Le demandeur n'a pas récidivé pendant environ quatre ans. Dans sa décision, la Section d'appel a affirmé que celui-ci n'avait pas récidivé depuis trois ans. La Commission a conclu qu'il n'était pas invraisemblable que le demandeur récidive. Le casier judiciaire passé du demandeur a constitué le seul fondement pour en arriver à cette conclusion. Comme nous l'avons signalé plus haut, le demandeur n'a pas récidivé pendant environ quatre ans. De plus, le demandeur dispose maintenant du soutien de son père, il vit avec ce dernier et il suit des traitements pour sa maladie et son alcoolisme. J'estime que la conclusion de la SAI voulant qu'il ne soit pas invraisemblable que le demandeur récidive représente une conclusion manifestement déraisonnable en ce que la preuve ne soutient tout simplement pas cette conclusion.

[21]            Question en litige no 2

La SAI a-t-elle erré en droit dans son évaluation de la preuve?

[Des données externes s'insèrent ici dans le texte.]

Lemma at_root_runs {A} (f : nat -> M loggers A) ls l :
  family ls -> is_Some (ls !! l) -> exists r, root_of ls l r /\ is_Some (ls !! r) /\ at_root f l ls = f r ls.
Proof. intros Hfam Hl. unfold at_root, gets, mbind, M_bind. apply to_root_runs; [done..|apply older_le]. Qed.

(** ** Setting the pattern *)

(** The loggers that a pattern set on [r] reaches. *)
Definition reached (ls : loggers) (r c : nat) : Prop :=
  c = r \/ exists x o, ls !! r = Some x /\ o ∈ m_default_pattern_observers x /\ inherits ls o c.

Lemma observers_inherit p q ls os : plain_pattern p = Ret q -> family ls -> (forall o, o ∈ os -> is_Some (ls !! o)) ->
  exists ls', iter (fun observer _ => inherit_pattern p observer) os tt ls = Done tt ls' /\ ahead p q ls ls' /\
    forall c, (forall o, o ∈ os -> inherits ls o c -> ls' !! c = paint p q <$> ls !! c) /\ ((forall o, o ∈ os -> ~ inherits ls o c) -> ls' !! c = ls !! c).
Proof.
  intros Hq Hfam Hos. apply iter_inherit; [done|]. intros o ls' Ho Hfam' Ha. apply inherit_pattern_runs; [done..|].
  destruct (Hos o Ho) as [y Hy]. destruct (alike_lookup _ _ _ _ (ahead_alike _ _ _ _ Ha) Hy) as (y' & Hy' & _). by exists y'.
Qed.

(** An observer of [r] inherits nothing to the loggers before it. *)
Lemma inherits_later ls l c : family ls -> inherits ls l c -> (l <= c)%nat.
Proof.
  intros Hfam H. induction H as [|l x o c Hl _ Ho _ IH]; [done|]. destruct (fam_observers _ Hfam l x o Hl Ho) as [? _]. lia.
Qed.

Lemma pattern_runs p q r ls :
  plain_pattern p = Ret q -> family ls -> is_Some (ls !! r) ->
  exists ls', pattern p r ls = Done tt ls' /\ alike ls ls' /\
    forall c, (reached ls r c -> ls' !! c = paint p q <$> ls !! c) /\ (~ reached ls r c -> ls' !! c = ls !! c).
Proof.
  intros Hq Hfam [x Hx]. destruct (fam_setup _ Hfam r x Hx) as [s Hs].
  set (x1 := with_spdlog (Some (set_pattern p s)) (with_pattern p x)). set (ls1 := <[r := x1]> ls).
  assert (Hsh : shape x1 = shape x) by (destruct x; simpl in *; by subst).
  assert (Hpx : paint p q x1 = paint p q x) by (destruct x; simpl in *; by subst).
  assert (Hal1 : alike ls ls1) by (by eapply insert_alike). assert (Hfam1 : family ls1) by (by eapply alike_family).
  assert (Hr1 : ls1 !! r = Some x1) by apply lookup_insert_eq.
  destruct (observers_inherit p q ls1 (m_default_pattern_observers x) Hq Hfam1) as (ls2 & Hrun & Ha2 & Hc2).
  { intros o Ho. destruct (fam_observers _ Hfam1 r x1 o Hr1 Ho) as (_ & y & Hy & _). by exists y. }
  assert (Hr2 : ls2 !! r = Some x1).
  { destruct (Hc2 r) as [_ Hk]. rewrite Hk; [done|]. intros o Ho Hi. pose proof (inherits_later _ _ _ Hfam1 Hi).
    destruct (fam_observers _ Hfam r x o Hx Ho) as [? _]. lia. }
  assert (Hfin : with_spdlog (Some (set_pattern q (set_pattern p s))) x1 = paint p q x) by (destruct x; simpl in *; by subst).
  exists (<[r := paint p q x]> ls2). split_and!.
  - unfold pattern, mbind at 1, M_bind at 1. rewrite (update_runs r _ x) by done. unfold mbind at 1, M_bind at 1.
    rewrite (on_spdlog_runs r _ (with_pattern p x) s), insert_insert_eq by (by rewrite ?lookup_insert_eq). fold x1 ls1.
    unfold mbind at 1, M_bind at 1. unfold get_logger at 1. rewrite Hr1. unfold mbind at 1, M_bind at 1.
    change (m_default_pattern_observers x1) with (m_default_pattern_observers x). rewrite Hrun.
    unfold mbind at 1, M_bind at 1. unfold lift. rewrite Hq. rewrite (on_spdlog_runs r _ x1 (set_pattern p s)) by done. by rewrite Hfin.
  - etrans; [exact Hal1|]. etrans; [by eapply (ahead_alike p q)|]. eapply insert_alike; [exact Hr2|]. by rewrite shape_paint, Hsh.
  - intros c. destruct (Hc2 c) as [Hp Hk]. destruct (decide (r = c)) as [<-|Hne].
    { rewrite lookup_insert_eq, Hx. split; [done|]. intros []. by left. }
    assert (Hsame : ls1 !! c = ls !! c) by (unfold ls1; by rewrite lookup_insert_ne). rewrite lookup_insert_ne, <- Hsame by done. split.
    + intros [->|(x' & o & Hx' & Ho & Hi)]; [done|]. simplify_eq. apply (Hp o Ho). by apply (alike_inherits ls ls1).
    + intros Hn. apply Hk. intros o Ho Hi. apply Hn. right. exists x, o. split_and!; [done..|]. by apply (alike_inherits ls ls1).
Qed.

La SAI, lorsqu'elle a évalué la preuve, a conclu qu'on ne possédait pas de « détails sur la manière selon laquelle le père du demandeur était capable de surveiller ce dernier sans vivre avec lui » . L'affidavit du père du demandeur affirme clairement que le père a insisté pour que son fils vienne vivre avec lui. Il s'agit là d'une erreur que la SAI a commise lors de son évaluation de la preuve. La SAI a aussi conclu que le demandeur « ne pouvait pas compter sur le soutien de sa famille, ce qui est crucial pour qu'il puisse guérir et qu'il puisse éviter de s'adonner à des activités criminelles » . Le père du demandeur a déclaré dans son affidavit que depuis que son fils était venu vivre avec lui, il avait pris le contrôle de la vie de ce dernier. Le père a aussi témoigné que son fils se porte maintenant beaucoup mieux et qu'il évite de boire. Celui-ci s'assure aussi que son fils prend ses médicaments et va chez son psychiatre. Je suis d'avis que la conclusion de la SAI voulant que le demandeur ne pouvait pas compter sur le soutien de sa famille représente une conclusion manifestement déraisonnable si l'on se fie à la preuve.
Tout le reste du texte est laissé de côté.